═══ Record extracts

(* ===== verification/Bytes.v ===== *)
(** * Byte strings, machine integers and their encodings

    Rust's [&str], [String], [&[u8]] and [Vec<u8>] are all Rocq [string]s: a
    [string] is a sequence of 8-bit [ascii]s, which for a [str] is its UTF-8
    encoding (so [as_bytes] is the identity and [Ord] is bytewise
    lexicographic order).  Unsigned integers are [N] with the width written
    out; [i64] values are [Z]. *)

From S2P Require Import Prelude.

(** ** Machine integers *)

Definition U32_MAX : N := 4294967295.
Definition U64_MAX : N := 18446744073709551615.
Definition I64_MAX : Z := 9223372036854775807.
Definition I64_MIN : Z := (-9223372036854775808)%Z.

Definition u64_saturating_add (a b : N) : N := N.min (a + b) U64_MAX.
Definition u32_saturating_add (a b : N) : N := N.min (a + b) U32_MAX.
Definition u64_saturating_mul (a b : N) : N := N.min (a * b) U64_MAX.
Definition u64_wrapping_mul (a b : N) : N := (a * b) mod 2 ^ 64.

(** ** Slicing *)

Fixpoint str_take (n : nat) (s : string) : string :=
  match n, s with
  | S n', String c s' => String c (str_take n' s')
  | _, _ => EmptyString
  end.

Fixpoint str_drop (n : nat) (s : string) : string :=
  match n, s with
  | S n', String _ s' => str_drop n' s'
  | _, _ => s
  end.

(** [bytes.get(a..b)] on a byte slice, for [a <= b]. *)
Definition slice_get (s : string) (a b : nat) : option string :=
  if Nat.leb b (String.length s) then Some (str_take (b - a) (str_drop a s)) else None.

Lemma length_append s t : String.length (s +:+ t) = String.length s + String.length t.
Proof. induction s as [|c s IH]; simpl; [done|]. by f_equal. Qed.

Lemma append_assoc s t u : s +:+ t +:+ u = (s +:+ t) +:+ u.
Proof. induction s as [|c s IH]; simpl; [done|]. by f_equal. Qed.

Lemma append_nil_r s : s +:+ "" = s.
Proof. induction s as [|c s IH]; simpl; [done|]. by f_equal. Qed.

Lemma str_take_append s t : str_take (String.length s) (s +:+ t) = s.
Proof. induction s as [|c s IH]; simpl; [done|]. by f_equal. Qed.

Lemma str_drop_append s t : str_drop (String.length s) (s +:+ t) = t.
Proof. induction s as [|c s IH]; simpl; [done|]. by f_equal. Qed.

Lemma str_take_length s : str_take (String.length s) s = s.
Proof. rewrite <-(append_nil_r s) at 2. apply str_take_append. Qed.

Lemma str_take_drop n s : str_take n s +:+ str_drop n s = s.
Proof.
  revert s. induction n as [|n IH]; intros [|c s]; simpl; try done.
  by rewrite IH.
Qed.

Lemma length_str_take n s :
  n ≤ String.length s → String.length (str_take n s) = n.
Proof.
  revert s. induction n as [|n IH]; intros [|c s]; simpl; try lia.
  intros. rewrite IH; lia.
Qed.

Lemma append_inj_l s1 s2 t1 t2 :
  String.length s1 = String.length s2 →
  s1 +:+ t1 = s2 +:+ t2 → s1 = s2 ∧ t1 = t2.
Proof.
  revert s2. induction s1 as [|c s1 IH]; intros [|c2 s2] HL HE; simplify_eq/=; [done|].
  destruct (IH s2) as [-> ->]; auto.
Qed.

(** ** Prefixes: [starts_with] is [String.prefix] *)

Lemma prefix_spec p s : String.prefix p s = true ↔ ∃ t, s = p +:+ t.
Proof.
  revert s. induction p as [|c p IH]; intros s; simpl.
  - split; [by exists s|]. by destruct s.
  - destruct s as [|d s]; simpl; [split; [done|]; by intros [t ?]|].
    destruct (ascii_dec c d) as [->|].
    + rewrite IH. split; intros [t E]; exists t; congruence.
    + split; [done|]. intros [t E]. congruence.
Qed.

Lemma prefix_append p s : String.prefix p (p +:+ s) = true.
Proof. apply prefix_spec. by exists s. Qed.

Lemma prefix_nil s : String.prefix "" s = true.
Proof. by destruct s. Qed.

Fixpoint strip_prefix (p s : string) : option string :=
  match p, s with
  | EmptyString, _ => Some s
  | String c p', String d s' => if decide (c = d) then strip_prefix p' s' else None
  | _, EmptyString => None
  end.

Lemma strip_prefix_spec p s t : strip_prefix p s = Some t ↔ s = p +:+ t.
Proof.
  revert s. induction p as [|c p IH]; intros [|d s]; simpl; [naive_solver..|clear IH|].
  - naive_solver.
  - case_decide as E; [subst; rewrite IH|]; clear IH; naive_solver.
Qed.

(** ** Lexicographic order *)

Lemma key_le_compare (s t : string) : key_le s t ↔ String.compare s t ≠ Gt.
Proof.
  simpl. unfold String.le, String.leb. destruct (String.compare s t); simpl; naive_solver.
Qed.

Lemma ascii_compare_lt_trans a b c :
  Ascii.compare a b = Lt → Ascii.compare b c = Lt → Ascii.compare a c = Lt.
Proof. unfold Ascii.compare. rewrite !N.compare_lt_iff. lia. Qed.

Lemma ascii_compare_refl a : Ascii.compare a a = Eq.
Proof. unfold Ascii.compare. apply N.compare_refl. Qed.

Lemma string_compare_refl s : String.compare s s = Eq.
Proof. induction s as [|c s IH]; [done|]. simpl. by rewrite ascii_compare_refl. Qed.

Lemma ascii_compare_eq a b : Ascii.compare a b = Eq → a = b.
Proof.
  unfold Ascii.compare. rewrite N.compare_eq_iff. intros E.
  rewrite <-(ascii_N_embedding a), <-(ascii_N_embedding b). by rewrite E.
Qed.

Lemma prefix_le p s : String.prefix p s = true → key_le p s.
Proof.
  intros [t ->]%prefix_spec. apply key_le_compare.
  induction p as [|c p IH]; simpl; [by destruct t|].
  by rewrite ascii_compare_refl.
Qed.

(** The keys that start with [p] are contiguous in key order, directly after
    [p] itself. *)
Lemma prefix_convex p s t :
  key_le p s → key_le s t → String.prefix p t = true → String.prefix p s = true.
Proof.
  rewrite !key_le_compare.
  revert s t. induction p as [|c p IH]; intros s t H1 H2 Hp; [apply prefix_nil|].
  destruct s as [|d s]; [done|]. destruct t as [|e t]; [done|].
  simpl in *. destruct (ascii_dec c e) as [->|]; [|done].
  destruct (Ascii.compare e d) eqn:E1; [| |done].
  - apply ascii_compare_eq in E1 as ->. rewrite ascii_compare_refl in H2.
    destruct (ascii_dec d d); [|done]. by eapply IH.
  - assert (Ascii.compare d e = Gt) as E2; [|by rewrite E2 in H2].
    unfold Ascii.compare in *. rewrite N.compare_lt_iff in E1.
    by apply N.compare_gt_iff.
Qed.

(** ** Big-endian integers: [to_be_bytes] and [from_be_bytes] *)

Fixpoint be_encode (k : nat) (n : N) : string :=
  match k with
  | O => EmptyString
  | S k' => String (ascii_of_N ((n / 256 ^ N.of_nat k') mod 256)) (be_encode k' n)
  end.

Fixpoint be_decode (s : string) : N :=
  match s with
  | EmptyString => 0
  | String c s' => N_of_ascii c * 256 ^ N.of_nat (String.length s') + be_decode s'
  end.

Lemma length_be_encode k n : String.length (be_encode k n) = k.
Proof. induction k as [|k IH]; simpl; auto. Qed.

Lemma be_take k n t : str_take k (be_encode k n +:+ t) = be_encode k n.
Proof. rewrite <-(length_be_encode k n) at 1. apply str_take_append. Qed.

Lemma be_drop k n t : str_drop k (be_encode k n +:+ t) = t.
Proof. rewrite <-(length_be_encode k n) at 1. apply str_drop_append. Qed.

Lemma be_take_all k n : str_take k (be_encode k n) = be_encode k n.
Proof. rewrite <-(append_nil_r (be_encode k n)) at 1. apply be_take. Qed.

Lemma be_decode_encode_mod k n : be_decode (be_encode k n) = (n mod 256 ^ N.of_nat k)%N.
Proof.
  induction k as [|k IH]; [by rewrite N.mod_1_r|].
  cbn [be_encode be_decode]. rewrite length_be_encode, IH, N_ascii_embedding.
  2:{ apply N.mod_lt. lia. }
  rewrite Nat2N.inj_succ, N.pow_succ_r', N.mul_comm.
  rewrite (N.mul_comm 256), N.Div0.mod_mul_r. lia.
Qed.

Lemma be_decode_encode k n : (n < 256 ^ N.of_nat k)%N → be_decode (be_encode k n) = n.
Proof. intros. rewrite be_decode_encode_mod. by apply N.mod_small. Qed.

Lemma be_decode_lt s : (be_decode s < 256 ^ N.of_nat (String.length s))%N.
Proof.
  induction s as [|c s IH]; cbn [be_decode String.length]; [lia|].
  rewrite Nat2N.inj_succ, N.pow_succ_r'.
  pose proof (N_ascii_bounded c). nia.
Qed.

(** For equally long strings, byte order is numeric order. *)
Lemma be_decode_compare s t :
  String.length s = String.length t →
  String.compare s t = N.compare (be_decode s) (be_decode t).
Proof.
  revert t. induction s as [|c s IH]; intros [|d t] HL; simplify_eq/=; [done|].
  unfold Ascii.compare. rewrite (IH t) by done. rewrite HL.
  pose proof (be_decode_lt s) as Hs. pose proof (be_decode_lt t) as Ht. rewrite HL in Hs.
  set (B := (256 ^ N.of_nat (String.length t))%N) in *.
  destruct (N.compare_spec (N_of_ascii c) (N_of_ascii d)) as [E|E|E]; symmetry.
  - rewrite E. destruct (N.compare_spec (be_decode s) (be_decode t));
      [apply N.compare_eq_iff|apply N.compare_lt_iff|apply N.compare_gt_iff]; lia.
  - apply N.compare_lt_iff. nia.
  - apply N.compare_gt_iff. nia.
Qed.

Lemma be_encode_inj k a b :
  (a < 256 ^ N.of_nat k)%N → (b < 256 ^ N.of_nat k)%N →
  be_encode k a = be_encode k b → a = b.
Proof.
  intros Ha Hb E. rewrite <-(be_decode_encode k a), <-(be_decode_encode k b) by done.
  by rewrite E.
Qed.

Lemma be_decode_inj s t :
  String.length s = String.length t → be_decode s = be_decode t → s = t.
Proof.
  intros HL E. apply String.compare_eq_iff.
  rewrite be_decode_compare by done. by rewrite E, N.compare_refl.
Qed.

Lemma be_encode_decode k s : String.length s = k → be_encode k (be_decode s) = s.
Proof.
  intros <-. apply be_decode_inj; [apply length_be_encode|].
  apply be_decode_encode, be_decode_lt.
Qed.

══════

Counting every line of the entries that holds the word "Some", report the total and no other text.

3